** Entries provided follows **
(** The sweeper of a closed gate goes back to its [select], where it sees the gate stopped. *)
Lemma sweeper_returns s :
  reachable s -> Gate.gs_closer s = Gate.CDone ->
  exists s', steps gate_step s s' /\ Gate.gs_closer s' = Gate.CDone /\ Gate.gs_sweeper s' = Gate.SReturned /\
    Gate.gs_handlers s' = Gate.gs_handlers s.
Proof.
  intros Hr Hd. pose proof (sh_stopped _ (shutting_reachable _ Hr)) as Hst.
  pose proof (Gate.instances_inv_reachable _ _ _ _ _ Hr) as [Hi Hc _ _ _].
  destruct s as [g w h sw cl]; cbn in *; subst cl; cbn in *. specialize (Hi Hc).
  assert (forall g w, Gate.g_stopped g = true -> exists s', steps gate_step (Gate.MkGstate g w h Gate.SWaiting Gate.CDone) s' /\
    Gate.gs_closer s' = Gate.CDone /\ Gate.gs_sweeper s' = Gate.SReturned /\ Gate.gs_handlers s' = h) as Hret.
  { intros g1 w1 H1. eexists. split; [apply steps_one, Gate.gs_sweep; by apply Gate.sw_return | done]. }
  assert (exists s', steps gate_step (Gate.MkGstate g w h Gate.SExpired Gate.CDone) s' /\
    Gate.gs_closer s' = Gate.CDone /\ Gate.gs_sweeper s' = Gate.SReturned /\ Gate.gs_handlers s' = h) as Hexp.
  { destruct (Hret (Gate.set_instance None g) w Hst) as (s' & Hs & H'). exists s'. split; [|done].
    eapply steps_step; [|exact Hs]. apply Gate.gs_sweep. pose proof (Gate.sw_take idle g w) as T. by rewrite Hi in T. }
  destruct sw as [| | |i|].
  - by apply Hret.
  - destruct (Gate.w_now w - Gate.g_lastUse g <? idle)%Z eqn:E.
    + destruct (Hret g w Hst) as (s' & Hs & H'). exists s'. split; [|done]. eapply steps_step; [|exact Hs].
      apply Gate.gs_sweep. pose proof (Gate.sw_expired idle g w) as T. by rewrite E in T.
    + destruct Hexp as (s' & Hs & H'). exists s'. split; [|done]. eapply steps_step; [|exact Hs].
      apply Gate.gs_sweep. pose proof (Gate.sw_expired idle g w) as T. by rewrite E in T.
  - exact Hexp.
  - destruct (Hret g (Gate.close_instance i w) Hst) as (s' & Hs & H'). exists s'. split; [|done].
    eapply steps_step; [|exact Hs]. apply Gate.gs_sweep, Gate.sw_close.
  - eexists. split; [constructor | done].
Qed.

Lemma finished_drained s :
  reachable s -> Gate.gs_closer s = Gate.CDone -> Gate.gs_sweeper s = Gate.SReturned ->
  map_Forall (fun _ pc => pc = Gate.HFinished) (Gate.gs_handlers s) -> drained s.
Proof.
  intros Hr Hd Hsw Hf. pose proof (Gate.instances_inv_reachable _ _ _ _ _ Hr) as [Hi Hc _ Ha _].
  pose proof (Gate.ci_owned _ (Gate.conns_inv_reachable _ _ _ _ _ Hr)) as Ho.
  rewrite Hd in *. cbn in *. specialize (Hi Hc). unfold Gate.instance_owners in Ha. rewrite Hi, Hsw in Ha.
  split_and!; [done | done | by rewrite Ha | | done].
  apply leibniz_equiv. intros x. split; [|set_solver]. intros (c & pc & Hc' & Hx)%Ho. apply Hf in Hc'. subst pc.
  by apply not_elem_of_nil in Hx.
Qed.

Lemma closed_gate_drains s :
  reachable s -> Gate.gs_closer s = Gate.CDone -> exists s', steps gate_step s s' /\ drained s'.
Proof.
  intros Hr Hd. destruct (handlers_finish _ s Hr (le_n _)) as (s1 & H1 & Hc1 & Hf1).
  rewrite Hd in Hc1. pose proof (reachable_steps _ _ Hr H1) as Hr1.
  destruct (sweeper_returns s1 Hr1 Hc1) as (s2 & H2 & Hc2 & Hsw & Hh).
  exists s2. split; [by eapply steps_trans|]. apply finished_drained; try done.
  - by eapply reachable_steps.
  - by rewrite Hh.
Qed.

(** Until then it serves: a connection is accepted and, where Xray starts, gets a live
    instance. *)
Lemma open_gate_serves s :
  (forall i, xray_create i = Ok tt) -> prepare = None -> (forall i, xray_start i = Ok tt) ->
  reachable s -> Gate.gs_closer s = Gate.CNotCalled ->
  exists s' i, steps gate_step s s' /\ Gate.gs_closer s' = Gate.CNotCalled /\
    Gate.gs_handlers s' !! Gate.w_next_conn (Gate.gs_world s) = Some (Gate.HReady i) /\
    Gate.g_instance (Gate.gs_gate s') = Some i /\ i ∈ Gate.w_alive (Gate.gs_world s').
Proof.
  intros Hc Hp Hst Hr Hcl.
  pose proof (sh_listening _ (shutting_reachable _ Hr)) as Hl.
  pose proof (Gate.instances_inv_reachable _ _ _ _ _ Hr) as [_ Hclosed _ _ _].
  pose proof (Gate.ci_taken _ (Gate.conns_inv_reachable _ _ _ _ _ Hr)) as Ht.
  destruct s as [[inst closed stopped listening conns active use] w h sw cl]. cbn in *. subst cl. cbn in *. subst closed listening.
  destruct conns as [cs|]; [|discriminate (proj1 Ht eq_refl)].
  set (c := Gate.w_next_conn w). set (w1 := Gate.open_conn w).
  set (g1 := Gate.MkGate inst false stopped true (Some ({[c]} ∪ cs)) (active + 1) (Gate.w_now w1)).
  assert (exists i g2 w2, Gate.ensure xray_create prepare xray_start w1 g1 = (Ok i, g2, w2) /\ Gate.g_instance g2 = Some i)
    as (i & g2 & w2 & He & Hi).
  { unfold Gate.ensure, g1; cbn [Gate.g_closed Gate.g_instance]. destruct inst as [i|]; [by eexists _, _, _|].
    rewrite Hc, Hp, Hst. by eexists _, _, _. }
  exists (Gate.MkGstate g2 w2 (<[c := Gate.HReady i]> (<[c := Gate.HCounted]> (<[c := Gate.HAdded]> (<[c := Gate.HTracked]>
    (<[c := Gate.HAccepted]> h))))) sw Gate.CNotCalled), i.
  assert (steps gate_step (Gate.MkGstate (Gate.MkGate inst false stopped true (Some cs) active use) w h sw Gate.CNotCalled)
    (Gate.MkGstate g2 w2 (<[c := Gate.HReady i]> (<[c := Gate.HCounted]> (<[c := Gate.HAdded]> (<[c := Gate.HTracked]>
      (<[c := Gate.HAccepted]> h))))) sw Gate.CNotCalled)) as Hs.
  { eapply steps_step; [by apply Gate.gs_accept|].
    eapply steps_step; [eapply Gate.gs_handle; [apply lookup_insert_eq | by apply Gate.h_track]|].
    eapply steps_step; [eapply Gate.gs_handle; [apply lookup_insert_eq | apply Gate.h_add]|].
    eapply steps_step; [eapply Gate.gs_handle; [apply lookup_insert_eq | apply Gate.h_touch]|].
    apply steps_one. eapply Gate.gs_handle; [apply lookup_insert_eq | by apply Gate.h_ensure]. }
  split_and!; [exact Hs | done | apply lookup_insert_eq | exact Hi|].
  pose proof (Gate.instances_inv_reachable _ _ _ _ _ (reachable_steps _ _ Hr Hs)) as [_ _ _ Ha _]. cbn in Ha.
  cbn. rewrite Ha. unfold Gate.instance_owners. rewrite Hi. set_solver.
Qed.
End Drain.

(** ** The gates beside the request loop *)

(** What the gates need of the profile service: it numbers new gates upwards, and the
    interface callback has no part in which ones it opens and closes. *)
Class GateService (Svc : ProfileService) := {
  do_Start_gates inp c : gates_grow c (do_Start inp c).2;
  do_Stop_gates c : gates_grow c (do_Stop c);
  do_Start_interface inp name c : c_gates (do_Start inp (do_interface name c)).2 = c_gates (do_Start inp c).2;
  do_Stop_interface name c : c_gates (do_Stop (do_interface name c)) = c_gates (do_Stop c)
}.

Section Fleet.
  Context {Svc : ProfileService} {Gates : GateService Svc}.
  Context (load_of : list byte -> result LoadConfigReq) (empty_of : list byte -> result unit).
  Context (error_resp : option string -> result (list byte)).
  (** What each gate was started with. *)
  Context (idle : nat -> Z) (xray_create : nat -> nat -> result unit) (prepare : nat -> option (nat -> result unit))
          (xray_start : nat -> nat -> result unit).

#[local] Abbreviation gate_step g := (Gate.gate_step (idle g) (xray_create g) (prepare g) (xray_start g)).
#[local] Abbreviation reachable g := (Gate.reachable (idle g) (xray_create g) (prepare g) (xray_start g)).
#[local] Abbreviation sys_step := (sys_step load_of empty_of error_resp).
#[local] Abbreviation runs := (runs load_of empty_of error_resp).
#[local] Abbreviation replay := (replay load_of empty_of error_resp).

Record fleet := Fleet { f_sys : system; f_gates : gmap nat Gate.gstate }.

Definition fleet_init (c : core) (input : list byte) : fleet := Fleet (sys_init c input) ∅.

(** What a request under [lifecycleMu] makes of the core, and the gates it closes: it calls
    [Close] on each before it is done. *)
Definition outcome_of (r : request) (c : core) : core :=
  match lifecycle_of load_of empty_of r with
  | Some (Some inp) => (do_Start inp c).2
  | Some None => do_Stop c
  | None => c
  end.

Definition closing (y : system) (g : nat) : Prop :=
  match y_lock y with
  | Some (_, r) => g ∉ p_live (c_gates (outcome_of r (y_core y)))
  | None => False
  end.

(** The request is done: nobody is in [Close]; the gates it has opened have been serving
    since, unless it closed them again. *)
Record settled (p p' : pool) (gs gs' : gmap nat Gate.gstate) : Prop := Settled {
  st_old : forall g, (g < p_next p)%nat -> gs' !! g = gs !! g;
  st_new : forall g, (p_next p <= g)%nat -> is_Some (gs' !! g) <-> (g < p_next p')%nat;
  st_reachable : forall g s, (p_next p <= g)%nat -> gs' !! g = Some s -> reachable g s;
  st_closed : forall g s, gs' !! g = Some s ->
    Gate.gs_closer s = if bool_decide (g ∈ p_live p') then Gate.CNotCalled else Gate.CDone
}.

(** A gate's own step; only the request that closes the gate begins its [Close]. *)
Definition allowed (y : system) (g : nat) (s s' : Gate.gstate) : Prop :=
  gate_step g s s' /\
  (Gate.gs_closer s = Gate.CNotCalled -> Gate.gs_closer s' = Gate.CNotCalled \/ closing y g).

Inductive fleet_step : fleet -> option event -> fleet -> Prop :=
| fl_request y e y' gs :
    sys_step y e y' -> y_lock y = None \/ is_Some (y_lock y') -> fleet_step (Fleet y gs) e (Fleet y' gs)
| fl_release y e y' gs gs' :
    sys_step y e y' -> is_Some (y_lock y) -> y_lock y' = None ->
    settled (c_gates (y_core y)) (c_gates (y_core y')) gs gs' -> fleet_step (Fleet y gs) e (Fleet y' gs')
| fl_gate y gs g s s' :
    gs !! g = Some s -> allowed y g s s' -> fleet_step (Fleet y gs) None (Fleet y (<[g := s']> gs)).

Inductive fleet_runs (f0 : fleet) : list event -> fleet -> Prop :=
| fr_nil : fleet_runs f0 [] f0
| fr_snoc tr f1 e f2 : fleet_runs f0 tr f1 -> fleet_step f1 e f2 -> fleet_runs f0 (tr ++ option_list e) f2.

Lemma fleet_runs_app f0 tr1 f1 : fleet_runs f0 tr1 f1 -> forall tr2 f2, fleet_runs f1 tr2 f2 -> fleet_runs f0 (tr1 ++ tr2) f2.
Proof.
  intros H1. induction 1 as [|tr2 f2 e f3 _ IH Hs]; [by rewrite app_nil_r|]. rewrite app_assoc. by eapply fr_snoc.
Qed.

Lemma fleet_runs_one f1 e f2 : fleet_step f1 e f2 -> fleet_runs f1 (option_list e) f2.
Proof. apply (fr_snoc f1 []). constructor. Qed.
** End of Entries provided **
Among the records, find every line holding the word "then" and copy it.

(** Until then it serves: a connection is accepted and, where Xray starts, gets a live
    Gate.gs_closer s = if bool_decide (g ∈ p_live p') then Gate.CNotCalled else Gate.CDone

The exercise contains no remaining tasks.